Corrales, I, Giménez, E, Aguilar, G, Delgado, C, Puig, J, Izquierdo, A, Belda, J, Navarro, D
Medical mycology. 2015;(2):199-204
Abstract
Microbiological documentation of peritoneal candidiasis (PC) is hampered by the low numbers of yeasts observable by direct microscopic examination and recoverable by culture methods. The performance of a polymerase chain reaction (PCR) DNA Low-Density Microarray System (CLART STIs B) was compared to that of BACTEC FX automated culture method for the detection of Candida spp. in 161 peritoneal fluids (PF) from patients with peritonitis.
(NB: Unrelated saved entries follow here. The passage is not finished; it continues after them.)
Lemma md_assemble_line (g : gas) (p : Z) (bl : list Z) (nm : string) (d : Z)
    (mo : fusion_opc_info_t) (Rd RSa RSb imm : Z) (e : expressionS) (r : Z) (eff : gas -> gas) :
  tables_ok g -> frags_ok g -> pending_reloc g = 0 ->
  mo ∈ until_null fusion_insn_all -> name mo = Some nm -> cpid mo = CPID_MAIN -> opc mo <> 0 ->
  blanks bl -> ends_mnemonic d = true -> text g p (bl ++ chars nm ++ [d]) ->
  operand_line g (p + Z.of_nat (length bl) + Z.of_nat (String.length nm)) mo
    (Rd, RSa, RSb, imm, e) r eff ->
  simple_expr e = true -> (opc mo = OPC_IMM -> X_op e = O_constant) ->
  exists g' w i fx t, md_assemble junk p g = Ret (tt, g')
    /\ image (frags g') = image (frags g) ++ be32 w /\ chain_ext (frags g) (frags g')
    /\ asm_insn mo (Rd, RSa, RSb, imm, e) = Some i /\ decode w = Some i /\ 0 <= w < 2 ^ 32
    /\ fixes g' = fixes g ++ fx
    /\ fixes_for (eff (set_op_hash t g)) (final_expr mo e) (final_reloc mo RSa (reloc_of mo)) fx
    /\ Forall (fun f => exists n x l, fx_frag f = Some n /\ frags g' !! n = Some x
          /\ fr_literal x = l ++ be32 w /\ fx_where f = Z.of_nat (length l)) fx
    /\ log g' = log g /\ buffer g' = buffer g /\ tables_ok g' /\ frags_ok g'
    /\ builds mo (Rd, RSa, RSb, imm, e) w.
Proof.
  intros Htab Hfr Hpend Hin Hnm Hmain Ho Hbl Hd Ht Hl He Hi.
  destruct (md_assemble_front g p bl nm d mo Htab Hin Hnm Hbl Hd Ht) as (t & Hok & Hm & ->).
  destruct (assemble_insn_bin_ok (set_op_hash t g) _ mo Rd RSa RSb imm e r eff Hin Hmain Ho
    (operand_line_hash _ t _ _ _ _ _ Hl) Hi) as (w & i & E1 & Hi' & Hdec & Hu & Hbw).
  pnext E1. cbn [insn_mo]. rewrite Hmain. change (CPID_MAIN =? CPID_MACRO) with false.
  change (CPID_MAIN =? CPID_MAIN) with true. cbv iota.
  pose proof (operand_line_spares _ _ _ _ _ _ (operand_line_hash _ t _ _ _ _ _ Hl)) as Hs.
  set (g1 := set_expr_end r (eff (set_op_hash t g))).
  assert (frags_ok g1) as Hfr1 by (unfold frags_ok, g1; rewrite Hs; exact Hfr).
  destruct (append_insn_ok junk mo w (final_expr mo e) (final_reloc mo RSa (reloc_of mo)) g1 Hfr1
    (final_simple mo e He) (final_insn_reloc mo RSa (entry_ok_in mo Hin)))
    as (g' & fx & E2 & Hem & Hfx).
  erewrite mbind_ret; [|pnext E2; reflexivity]. erewrite mbind_ret; [|reflexivity].
  destruct Hem as [M1 M2 M3 M4 M5 M6].
  assert (frags g1 = frags g /\ fixes g1 = fixes g /\ pending_reloc g1 = pending_reloc g /\ log g1 = log g
          /\ buffer g1 = buffer g /\ op_hash_ctrl g1 = t /\ reg_names_hash g1 = reg_names_hash g)
    as (F1 & F2 & F3 & F4 & F5 & F6 & F7) by (unfold g1; rewrite Hs; done).
  assert (pending_reloc g' = 0) as -> by (rewrite M5; exact (eq_trans F3 Hpend)).
  exists g', w, i, fx, t. rewrite F1 in M1, M2. rewrite F2 in M4. split_and!; try done.
  - rewrite <- Hu; apply u32_range.
  - rewrite <- Hu; apply u32_range.
  - rewrite M5. exact F4.
  - rewrite M5. exact F5.
  - apply (tables_ok_same (set_op_hash t g)); [exact (tables_ok_hash g t Htab Hok Hm)| |].
    + rewrite M5. exact F6.
    + rewrite M5. exact F7.
Qed.
(** ** Symbols *)
Record sym_info : Type := mk_sym {
  sy_segment : segT;
  sy_value : Z;
  sy_weak : bool;
  sy_global : bool;
  sy_ifunc : bool
}.

(** The resolved symbol table; [abs_section_sym] is the symbol of the absolute
    section, [extern_force_reloc] the configured [EXTERN_FORCE_RELOC]. *)
Class SymTab : Type := {
  sym : symbolS -> sym_info;
  abs_section_sym : symbolS;
  extern_force_reloc : bool
}.

Section fix_.
  Context {symtab : SymTab}.

Definition S_GET_VALUE (s : symbolS) : Z := sy_value (sym s).
Definition S_GET_SEGMENT (s : symbolS) : segT := sy_segment (sym s).

Definition S_FORCE_RELOC (s : symbolS) (strict : bool) : bool :=
  (strict && (sy_weak (sym s) || (extern_force_reloc && sy_global (sym s)))) || sy_ifunc (sym s)
  || bool_decide (S_GET_SEGMENT s = seg_undefined) || bool_decide (S_GET_SEGMENT s = seg_common).

Definition generic_force_reloc (f : fixS) : bool :=
  match fx_addsy f with
  | None => false
  | Some s => S_FORCE_RELOC s (bool_decide (fx_subsy f = None))
  end.

Definition TC_FORCE_RELOCATION_ABS (f : fixS) : bool := generic_force_reloc f.
Definition TC_FORCE_RELOCATION_LOCAL (f : fixS) : bool := negb (fx_pcrel f) || generic_force_reloc f.
Definition TC_FORCE_RELOCATION_SUB_SAME (seg : segT) : bool := negb (SEG_NORMAL seg).

(** ** Applying a fixup *)
Definition set_addnumber (v : Z) (f : fixS) : fixS :=
  mk_fix (fx_pcrel f) (fx_tcbit f) (fx_done f) (fx_no_overflow f) (fx_signed f) (fx_size f)
    (fx_frag f) (fx_where f) (fx_addsy f) (fx_subsy f) (fx_offset f) (fx_dot_value f)
    (fx_dot_frag f) (fx_r_type f) v.
Definition set_done (b : bool) (f : fixS) : fixS :=
  mk_fix (fx_pcrel f) (fx_tcbit f) b (fx_no_overflow f) (fx_signed f) (fx_size f)
    (fx_frag f) (fx_where f) (fx_addsy f) (fx_subsy f) (fx_offset f) (fx_dot_value f)
    (fx_dot_frag f) (fx_r_type f) (fx_addnumber f).
Definition set_syms (add sub : option symbolS) (off : Z) (pcrel : bool) (f : fixS) : fixS :=
  mk_fix pcrel (fx_tcbit f) (fx_done f) (fx_no_overflow f) (fx_signed f) (fx_size f)
    (fx_frag f) (fx_where f) add sub off (fx_dot_value f) (fx_dot_frag f) (fx_r_type f)
    (fx_addnumber f).

(** A [long]. *)
Definition md_pcrel_from (f : fixS) : M Z :=
  x ← get_frag (fx_frag f); mret (s64 (u64 (fx_where f + fr_address x))).

(** [bfd_putb32 (bits | bfd_getb32 (buf), buf)] at the fixup's place. *)
Definition or_word (f : fixS) (bits : Z) : M unit :=
  x ← get_frag (fx_frag f);
  w ← lift (bfd_getb32 (fr_literal x) (fx_where f));
  l ← lift (bfd_putb32 (Z.lor bits w) (fr_literal x) (fx_where f));
  match fx_frag f with
  | Some i => put_frag i (mk_frag (fr_address x) (fr_fix x) (fr_var x) (fr_offset x) (fr_type x) l)
  | None => fail Foob
  end.

(** [if (fixP->fx_addsy == NULL) fixP->fx_done = TRUE;] *)
Definition done_if_absolute (f : fixS) : fixS :=
  if decide (fx_addsy f = None) then set_done true f else f.

Definition const_fix (f : fixS) (v : Z) : M fixS :=
  b ← lift (fusion_apply_const_reloc (fx_r_type f) v);
  _ ← or_word f b;
  mret (done_if_absolute f).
The clinical utility of (1-3)-β-d-glucan (BDG) antigenemia in the diagnosis of PC was evaluated in 42 of these patients. The overall agreement between the PCR assay and the culture method was good (κ = 0.790), and their sensitivities were 93.5% and 74.19%, respectively. Serum BDG levels in patients with Candida spp. in PFs (median, 200.3 pg/mL; Range, 22.0-523.4 pg/mL) was significantly higher (P = 0.002) than those found in patients without the yeast (median, 25.3 pg/mL; Range, 0-523.4 pg/mL). Our study demonstrates the potential clinical utility of molecular methods and the measurement of serum BDG levels for the diagnosis of PC.